Restate word for word the lines of the material below, from the line with "Proof. unfold Get, find. by" to the line with "(** The revision", both lines included, and no others.

===============

Definition UpdateIfMatch (now : Z) (id : string) (expectedRevision : Z) (opts : UpdateOpts)
  (m : MemStore) : res unit * MemStore :=
  if isEmptyUpdateOpts opts
  then (Err (Errorf "conditional update %s: %w" [id] [ErrEmptyConditionalUpdate]), m)
  else fence "updating bead %q: %w" id expectedRevision
         (fun i _ => (Ok tt, applyUpdateLocked now i opts m)) m.

Definition CloseIfMatch (now : Z) (id : string) (expectedRevision : Z) (m : MemStore)
  : res unit * MemStore :=
  fence "closing bead %q: %w" id expectedRevision
    (fun i _ => (Ok tt, set_beads (alter (closed_bead now) i (ms_beads m)) m)) m.

Definition DeleteIfMatch (id : string) (expectedRevision : Z) (m : MemStore)
  : res unit * MemStore :=
  fence "deleting bead %q: %w" id expectedRevision
    (fun i _ => (Ok tt, set_beads (remove_at i (ms_beads m)) m)) m.

Definition CompareAndSetMetadataKey (now : Z) (id key expected next : string) (m : MemStore)
  : res bool * MemStore :=
  if ms_DisableConditionalWrites m then (Err ErrConditionalWriteUnsupported, m) else
  match indexOfLocked m id ≫= fun i => (i ,.) <$> ms_beads m !! i with
  | None => (Err (Errorf "compare-and-set metadata on %q: %w" [id] [ErrNotFound]), m)
  | Some (i, b) =>
      if negb (String.eqb (mget (bd_Metadata b) key) expected) then (Ok false, m)
      else (Ok true,
            set_beads (alter (fun b => mutated now (put_meta key next b)) i (ms_beads m)) m)
  end.

Definition probeConditionalWriteCapability (m : MemStore) : bool * string :=
  if ms_DisableConditionalWrites m
  then (false, "conditional writes disabled on this store instance") else (true, "").

(** * Lookup *)

Definition find (m : MemStore) (id : string) : option Bead :=
  indexOfLocked m id ≫= fun i => ms_beads m !! i.

Lemma index_in_find l id i :
  index_in l id = Some i -> exists b, l !! i = Some b /\ bd_ID b = id.
Proof.
  revert i. induction l as [|b l IH]; intros i; simpl; [done|].
  destruct (String.eqb_spec (bd_ID b) id) as [E|]; [intros [= <-]; by exists b|].
  intros (j & Hj & ->)%fmap_Some. by apply IH.
Qed.

Lemma index_in_alter f i l id :
  (forall b, bd_ID (f b) = bd_ID b) -> index_in (alter f i l) id = index_in l id.
Proof.
  intros Hf. revert i. induction l as [|b l IH]; intros i; [done|].
  destruct i as [|i]; cbn; [by rewrite Hf|].
  change (list_alter f i l) with (alter f i l). by rewrite IH.
Qed.

Lemma find_cons b l id :
  (index_in (b :: l) id ≫= fun i => (b :: l) !! i)
  = if String.eqb (bd_ID b) id then Some b else index_in l id ≫= fun i => l !! i.
Proof. simpl. destruct (String.eqb _ _); [done|]. by destruct (index_in l id). Qed.

Lemma find_app l1 l2 id :
  (index_in (l1 ++ l2) id ≫= fun i => (l1 ++ l2) !! i)
  = match index_in l1 id ≫= fun i => l1 !! i with
    | Some b => Some b
    | None => index_in l2 id ≫= fun i => l2 !! i
    end.
Proof.
  induction l1 as [|b l1 IH]; [done|]. rewrite <- app_comm_cons, !find_cons, IH.
  by destruct (String.eqb _ _).
Qed.

Lemma find_elem l id b :
  (index_in l id ≫= fun i => l !! i) = Some b -> b ∈ l /\ bd_ID b = id.
Proof.
  intros (i & Hi & Hb)%bind_Some. destruct (index_in_find _ _ _ Hi) as (b' & Hb' & <-).
  assert (b' = b) as -> by congruence. split; [|done]. by eapply list_elem_of_lookup_2.
Qed.

Lemma find_none l id :
  (index_in l id ≫= fun i => l !! i) = None <-> id ∉ (bd_ID <$> l).
Proof.
  induction l as [|b l IH]; [split; [intros _; apply not_elem_of_nil|done]|].
  rewrite find_cons, fmap_cons, not_elem_of_cons, <- IH.
  destruct (String.eqb_spec (bd_ID b) id); intuition congruence.
Qed.

Lemma find_unique l id b :
  NoDup (bd_ID <$> l) -> b ∈ l -> bd_ID b = id -> (index_in l id ≫= fun i => l !! i) = Some b.
Proof.
  intros Hn Hb <-. induction l as [|c l IH]; [by apply not_elem_of_nil in Hb|].
  rewrite find_cons. rewrite fmap_cons, NoDup_cons in Hn. destruct Hn as [Hc Hn].
  apply elem_of_cons in Hb as [->|Hb]; [by rewrite String.eqb_refl|].
  destruct (String.eqb_spec (bd_ID c) (bd_ID b)) as [E|]; [|by apply IH].
  exfalso. apply Hc. rewrite E. by apply list_elem_of_fmap_2.
Qed.

Lemma find_alter f m id i id' :
  (forall b, bd_ID (f b) = bd_ID b) -> indexOfLocked m id = Some i ->
  find (set_beads (alter f i (ms_beads m)) m) id'
  = if String.eqb id' id then f <$> find m id else find m id'.
Proof.
  intros Hf Hi. unfold find, indexOfLocked in *. simpl. rewrite index_in_alter by done.
  destruct (String.eqb_spec id' id) as [->|Hne].
  - rewrite Hi. simpl. apply list_lookup_alter_eq.
  - destruct (index_in (ms_beads m) id') as [j|] eqn:Hj; simpl; [|done].
    apply list_lookup_alter_ne. intros ->.
    destruct (index_in_find _ _ _ Hi) as (b & Hb & E), (index_in_find _ _ _ Hj) as (b' & Hb' & E').
    congruence.
Qed.

Lemma find_remove l id i id' :
  NoDup (bd_ID <$> l) -> index_in l id = Some i ->
  (index_in (remove_at i l) id' ≫= fun j => remove_at i l !! j)
  = if String.eqb id' id then None else index_in l id' ≫= fun j => l !! j.
Proof.
  unfold remove_at. revert i. induction l as [|b l IH]; intros i Hn Hi; [done|]. simpl in Hi.
  rewrite fmap_cons, NoDup_cons in Hn. destruct Hn as [Hb Hn]. rewrite (find_cons b l).
  destruct (String.eqb_spec (bd_ID b) id) as [<-|Hne].
  - injection Hi as <-. cbn [take drop app]. rewrite drop_0, (String.eqb_sym id').
    destruct (String.eqb_spec (bd_ID b) id') as [<-|]; [by apply find_none|done].
  - apply fmap_Some in Hi as (j & Hj & ->). cbn [take drop app]. rewrite find_cons.
    rewrite (IH _ Hn Hj). destruct (String.eqb_spec (bd_ID b) id') as [E|]; [|done].
    destruct (String.eqb_spec id' id); congruence.
Qed.

Lemma Get_find id m b : Get id m = Ok b <-> find m id = Some b.
Proof. unfold Get, find. destruct (_ ≫= _); split; congruence. Qed.

Lemma Get_not_found id m e : Get id m = Err e -> find m id = None.
Proof. unfold Get, find. by destruct (_ ≫= _). Qed.

Lemma find_index m id b : find m id = Some b -> is_Some (indexOfLocked m id).
Proof. unfold find. destruct (indexOfLocked m id); [by eexists|done]. Qed.

Lemma index_find m id i : indexOfLocked m id = Some i -> is_Some (find m id).
Proof. intros H. unfold find. rewrite H. destruct (index_in_find _ _ _ H) as (b & Hb & _). by exists b. Qed.

(** * How one operation may change one bead *)

(** An ownership context ends with an assignee change, a reopen, or a release. *)
Definition reopens (b b' : Bead) : Prop :=
  bd_Status b = "closed" /\ bd_Status b' <> "closed" /\ bd_Status b' <> "".
Definition releases (b b' : Bead) : Prop :=
  bd_Status b = "in_progress" /\ bd_Status b' = "open" /\ bd_Assignee b' = "".

(** The revision moves with every change, the fence with every change of owner and
    with nothing else. *)
Definition versioned (b b' : Bead) : Prop :=
  bd_ID b' = bd_ID b
  /\ (b' = b \/ bd_Revision b' = wrap64 (bd_Revision b + 1))
  /\ (bd_Assignee b' <> bd_Assignee b \/ reopens b b' ->
       bd_ClaimFence b' = wrap64 (bd_ClaimFence b + 1))
  /\ (bd_ClaimFence b' <> bd_ClaimFence b ->
       bd_Assignee b' <> bd_Assignee b \/ reopens b b' \/ releases b b').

===============

▶ _SOLUTION FOR THIS TASK_
Proof. unfold Get, find. by destruct (_ ≫= _). Qed.

Lemma find_index m id b : find m id = Some b -> is_Some (indexOfLocked m id).
Proof. unfold find. destruct (indexOfLocked m id); [by eexists|done]. Qed.

Lemma index_find m id i : indexOfLocked m id = Some i -> is_Some (find m id).
Proof. intros H. unfold find. rewrite H. destruct (index_in_find _ _ _ H) as (b & Hb & _). by exists b. Qed.

(** * How one operation may change one bead *)

(** An ownership context ends with an assignee change, a reopen, or a release. *)
Definition reopens (b b' : Bead) : Prop :=
  bd_Status b = "closed" /\ bd_Status b' <> "closed" /\ bd_Status b' <> "".
Definition releases (b b' : Bead) : Prop :=
  bd_Status b = "in_progress" /\ bd_Status b' = "open" /\ bd_Assignee b' = "".

(** The revision moves with every change, the fence with every change of owner and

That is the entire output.